How squats can work your upper body

Workouts of the squat is a dreaded exercise shun by many wimps. In line with the motto ‘no pain no gain’, because the squat is such a demanding exercise, it is also an excellent all-round one for the legs, arguably the best overall leg exercise. However, its benefits are not restricted to the lower body as well. Find out how the squat targets the upper body too.

Some physics

The squat can be regarded as whole-body workouts to build muscle. This is due to the fact that the bar is positioned on top of the shoulders while the power comes further down from the legs. This force must go through the upper body to the barbell in order to raise it. This means the upper body must be able to withstand this force and transmit it in order to push up a 100 kg barbell or more. Imagine if your torso was weak like a pencil. There is only so much weight you can push with a pencil before it breaks. This leads us to core muscle strength.

Core muscle workout

In order for the upper body to enable this power transfer, it must be rigid. The core muscles made up of workout of the lower back, the abs and the oblique also get a good workout in the process. It is well-known that the squat places a great deal of stress on the lower back but did you know that it works the abs workout too? Many beginners, after a heavy session of squats, feel sore in their abs the following days. If your upper body is not rigid, then you will be less efficient in your squat. Imagine trying to push a heavy rock with a supple branch; it will just bend and the rock will not move. Replace the supple branch with a thicker and rigid one and the rock moves. The same applies to the human body where the torso is the branch, thin or thick, the barbell is the rock and the legs are the hand that pushes the branch.

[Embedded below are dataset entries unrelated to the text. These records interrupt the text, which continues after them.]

(* ===== verification/MemReclaim.v ===== *)
(** * Reclaiming pages

    [kernel/src/mm/reclaim.rs]: the clock over the mapped pages that can be read
    again, and [AddrSpace::evict_page] ([kernel/src/task/addrspace.rs]), which
    gives their frames back. The page tables are the ones of the [x86_64]
    crate, a parameter. *)
From S2P Require Import Prelude MemFrame MemLibres MemContiguo.
Local Open Scope N_scope.

(** A page of an address space: its PML4, its address and whether it is of
    2 MiB. *)
Definition Pagina : Type := N * N * bool.

(** The address spaces: which are alive ([Weak::upgrade]), the PML4 of each
    one, and [Mapper::unmap], which gives the frame of a mapped page. *)
Class Espacios (T : Type) `{Fisica} := {
  vivo : T -> N -> bool;
  pml4_phys : N -> N;
  unmap : Pagina -> T -> option PhysFrame * T;
}.
(** [unmap] documents that it removes the mapping and returns the frame. *)
Class EspaciosSpec (T : Type) `{Espacios T} := {
  mapeo : T -> gmap Pagina PhysFrame;
  unmap_ok k t : let '(o, t') := unmap k t in o = mapeo t !! k ∧ mapeo t' = delete k (mapeo t);
}.

Definition WATERMARK_FRAMES : N := 1024.
Definition CLOCK_SCAN : nat := 32.
Definition HUGE : N := 2 * 1024 * 1024.

Record CachedPage := mkPage { space : N; pml4 : N; va : N; is_2m : bool; referenced : bool }.
Definition con_ref (b : bool) (e : CachedPage) : CachedPage := mkPage (space e) (pml4 e) (va e) (is_2m e) b.

Section Reclaim.
Context {T : Type} `{Espacios T}.

(** The allocator, the address spaces, the queue and the pinned windows. *)
Record Mem := mkMem { marcos : option BootInfoFrameAllocator; esp : T; cola : list CachedPage; pinchadas : list (N * N * N) }.
Abbreviation K := (M Mem unit).
Definition set_marcos a m := mkMem (Some a) (esp m) (cola m) (pinchadas m).
Definition set_esp t m := mkMem (marcos m) t (cola m) (pinchadas m).
Definition set_cola q m := mkMem (marcos m) (esp m) q (pinchadas m).
Definition set_pinchadas p m := mkMem (marcos m) (esp m) (cola m) p.

(** [FRAME_ALLOC.get().unwrap().lock()] *)
Definition en_marcos {A} (f : M BootInfoFrameAllocator unit A) : K A :=
  o ← gets marcos;
  a ← of_option panic o;
  zoom (fun _ => a) set_marcos id f.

With the bar positioned at the top of the body, the latter must be able to balance itself throughout the squatting workout motion. This is no mean feat with a heavily-loaded barbell. Now as you can see, there are two consequences to placing the bar on top of the shoulders: keeping the body in equilibrium and transferring power to the bar. Squats With dumbbells in your hands workouts instead of a bar on your shoulders are much easier because your center of gravity is much lower and therefore much more table.

The further up the weight, the higher your center of gravity and the heavier the weight, the harder you will have to work to maintain your balance. The barbell squat workout achieves both of these: higher center of gravity and heavy weight. This instability further develops your core muscles by the way.

To better grasp how the squat works the whole body, compare it with the leg press. Both allow extremely heavyweights workout to be used, both are compound moves yet the leg press does not work the upper body as the squat. With the leg press workout, the weight is positioned at the end of the feet and it is the back which is pressed against the back rest for leverage. Furthermore, the body is seated and does not need to keep itself balanced. If you do include the leg press in your workout, you may also consider doing the squat as well to target muscles in a slightly different fashion.

So yes, the squat indeed deserves its dreaded reputation because it taxes the body so much. But equally, it deserves to be the best leg exercise and as we discussed here, even workout to work your upper body too.So let the wimps shun it while you go ahead and make fantastic gains while squatting.